■ **Collected data**

(** The indirect block gets the entry for block [nb] of the file. *)
Lemma take_high s v di nb (Q : block → mkfs → Prop) :
  live s v di nb true → NDIRECT ≤ nb < MAXFILE → freeblock s < FSSIZE →
  let o := (4 * Z.to_nat (nb - NDIRECT))%nat in
  let ind := v (addr di NDIRECT) in
  (∀ s1 v1 d, gained s v di 1 s1 v1 di → live s1 v1 di (nb + 1) true → d = v1 (addr di NDIRECT) → Q d s1) →
  wp (x ← take_block; let d := put32 o (xint x) ind in _ ← wsect (addr di NDIRECT) d; mret d) s Q.
Proof.
  intros Hl Hnb Hf o ind HQ. pose proof (lv_seen _ _ _ _ _ Hl) as Hs. destruct (seen_data s v Hs Hf) as [Hd Hu].
  assert (0 ≤ NDIRECT < NSLOT) as H12 by done. pose proof (lv_ok _ _ _ _ _ Hl) as Hok.
  destruct (lv_tight _ _ _ _ _ Hl) as [Hsl [_ Hi]]. specialize (Hi eq_refl). destruct (slot_below _ _ _ _ _ _ Hl H12 Hi) as [Hb1 Hb2].
  rewrite slot_low // in Hi, Hb1, Hb2.
  assert (0 ≤ nb < MAXFILE) as Hnb' by (change NDIRECT with 12 in Hnb; lia). destruct (fslot_range nb Hnb') as [Hfs _].
  assert (slot v di (fslot nb) = 0) as H0.
  { destruct (decide (slot v di (fslot nb) = 0)) as [|Hne]; [done|]. apply Hsl in Hne; [lia|done]. }
  apply wp_bind, (take_block_wp s v); [done..|]. intros s1 Ef Ei Hs1.
  rw xint_id; [apply (data_pos _ _ img_geom) in Hd; change (sb_size img_sb) with 1000 in Hd; lia|].
  change nmeta with 59 in Hb1. change FSSIZE with 1000 in Hf. 
  apply wp_bind, (wsect_wp s1 _ _ _ _ Hs1); [lia|change (sb_bmapstart img_sb) with 58; lia| |].
  { rw /put32 length_splice; rw (sn_size _ _ Hs) // length_le. change (Z.to_nat BSIZE) with 512%nat. change NDIRECT with 12 in *. change MAXFILE with 140 in *. lia. }
  intros s2 Ef2 Ei2 Hs2. apply wp_ret.
  assert (o = (4 * Z.to_nat (fslot nb - NDIRECT - 1))%nat) as Eo by (rw fslot_high; lia).
  pose proof (took_high _ _ img_geom v di (fslot nb) _ Hok (sn_size _ _ Hs) Hd Hu) as Htk.
  rewrite /link_view -Eo in Htk.
  assert (NDIRECT < fslot nb < NSLOT) as Hj by (rewrite (fslot_high nb) in Hfs |- *; lia).
  destruct (took_gained s v di nb true _ _ _ s2 Hl Hf Hfs H0 (Htk Hj Hi H0) Hs2 ltac:(lia) ltac:(congruence)) as (G1&_&G3).
  apply (HQ s2 _ _ G1 (G3 Hnb' eq_refl)). by rw upd_eq.
Qed.

Lemma has_ind_spec nb : has_ind nb = true ↔ NDIRECT < nb.
Proof. apply Z.ltb_lt. Qed.
Lemma cost_step nb : cost (nb + 1) = cost nb + (if nb =? NDIRECT then 2 else 1).
Proof.
  rw /cost /has_ind. change NDIRECT with 12. destruct (Z.ltb_spec 12 nb), (Z.ltb_spec 12 (nb + 1)), (Z.eqb_spec nb 12); lia.
Qed.

Section BlockFor.
Context (s : mkfs) (v : Z → block) (di : dinode) (nb fbn : Z).
Hypothesis (Hl : live s v di nb (has_ind nb)) (Hfbn : 0 ≤ fbn ≤ nb) (Hmax : fbn < MAXFILE).
Let nb' := Z.max nb (fbn + 1).
Hypothesis Hroom : freeblock s + (cost nb' - cost nb) ≤ FSSIZE.

Definition block_post (r : dinode * Z) (s1 : mkfs) : Prop :=
  ∃ v1, live s1 v1 r.1 nb' (has_ind nb') ∧ gained s v di (cost nb' - cost nb) s1 v1 r.1 ∧ r.2 = slot v1 r.1 (fslot fbn).

Lemma slot_there : fbn < nb → slot v di (fslot fbn) ≠ 0 ∧ nb' = nb ∧ cost nb' - cost nb = 0.
Proof.
  intros Hlt. assert (nb' = nb) as -> by lia. split_and!; [|done|lia]. apply (lv_tight _ _ _ _ _ Hl); lia.
Qed.
Lemma slot_missing : fbn = nb → slot v di (fslot fbn) = 0 ∧ nb' = nb + 1.
Proof.
  intros E. split; [|lia]. destruct (decide (slot v di (fslot fbn) = 0)) as [|Hne]; [done|].
  apply (lv_tight _ _ _ _ _ Hl) in Hne; lia.
Qed.

Lemma block_direct : fbn < NDIRECT → wp (block_for di fbn) s block_post.
Proof.
  intros Hd. rw /block_for. destruct (Z.ltb_spec fbn NDIRECT); [|lia]. pose proof (lv_ok _ _ _ _ _ Hl) as Hok.
  assert (0 ≤ fbn < NSLOT) as Hj by (change NSLOT with 141; change NDIRECT with 12 in *; lia).
  pose proof (xint_slot v di fbn Hok Hj) as Ex. rewrite slot_low in Ex; [lia|]. rw Ex.
  apply wp_bind. destruct (decide (fbn = nb)) as [E|Hne].
  - destruct (slot_missing E) as [H0 En]. rewrite fslot_low // in H0. rewrite -(slot_low v di fbn); [lia|]. rw H0.
    assert (cost nb' - cost nb = 1) as Ec.
    { rw En cost_step. destruct (Z.eqb_spec nb NDIRECT); lia. }
    apply (take_low s v di nb _ fbn _ Hl); [lia|done|lia|]. intros s1 v1 di1 G1 _ G2. rw fslot_low in G2; [lia|].
    specialize (G2 ltac:(lia) E). apply wp_ret. exists v1. cbn [fst snd]. rw Ec En fslot_low //.
    assert (has_ind (nb + 1) = has_ind nb) as -> by (rw /has_ind; destruct (Z.ltb_spec NDIRECT nb), (Z.ltb_spec NDIRECT (nb + 1)); lia).
    split_and!; [done..|]. rewrite -(slot_low v1 di1 fbn); [lia|]. apply xint_slot; [exact (lv_ok _ _ _ _ _ G2)|done].
  - destruct slot_there as (H0&En&Ec); [lia|]. rewrite fslot_low // in H0. rewrite -(slot_low v di fbn); [lia|].
    destruct (Z.eqb_spec (slot v di fbn) 0); [done|]. apply wp_ret, wp_ret. exists v. cbn [fst snd]. rw Ec En fslot_low // Ex.
    split_and!; [done|by apply gained_refl|]. by rw slot_low; [lia|].
Qed.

■ **Exercise requirements**
Quote, with nothing altered, all lines from the start of the entries to the line that carries "apply wp_bind, (take_block_wp", inclusive.

■ **Result for this exercise**
(** The indirect block gets the entry for block [nb] of the file. *)
Lemma take_high s v di nb (Q : block → mkfs → Prop) :
  live s v di nb true → NDIRECT ≤ nb < MAXFILE → freeblock s < FSSIZE →
  let o := (4 * Z.to_nat (nb - NDIRECT))%nat in
  let ind := v (addr di NDIRECT) in
  (∀ s1 v1 d, gained s v di 1 s1 v1 di → live s1 v1 di (nb + 1) true → d = v1 (addr di NDIRECT) → Q d s1) →
  wp (x ← take_block; let d := put32 o (xint x) ind in _ ← wsect (addr di NDIRECT) d; mret d) s Q.
Proof.
  intros Hl Hnb Hf o ind HQ. pose proof (lv_seen _ _ _ _ _ Hl) as Hs. destruct (seen_data s v Hs Hf) as [Hd Hu].
  assert (0 ≤ NDIRECT < NSLOT) as H12 by done. pose proof (lv_ok _ _ _ _ _ Hl) as Hok.
  destruct (lv_tight _ _ _ _ _ Hl) as [Hsl [_ Hi]]. specialize (Hi eq_refl). destruct (slot_below _ _ _ _ _ _ Hl H12 Hi) as [Hb1 Hb2].
  rewrite slot_low // in Hi, Hb1, Hb2.
  assert (0 ≤ nb < MAXFILE) as Hnb' by (change NDIRECT with 12 in Hnb; lia). destruct (fslot_range nb Hnb') as [Hfs _].
  assert (slot v di (fslot nb) = 0) as H0.
  { destruct (decide (slot v di (fslot nb) = 0)) as [|Hne]; [done|]. apply Hsl in Hne; [lia|done]. }
  apply wp_bind, (take_block_wp s v); [done..|]. intros s1 Ef Ei Hs1.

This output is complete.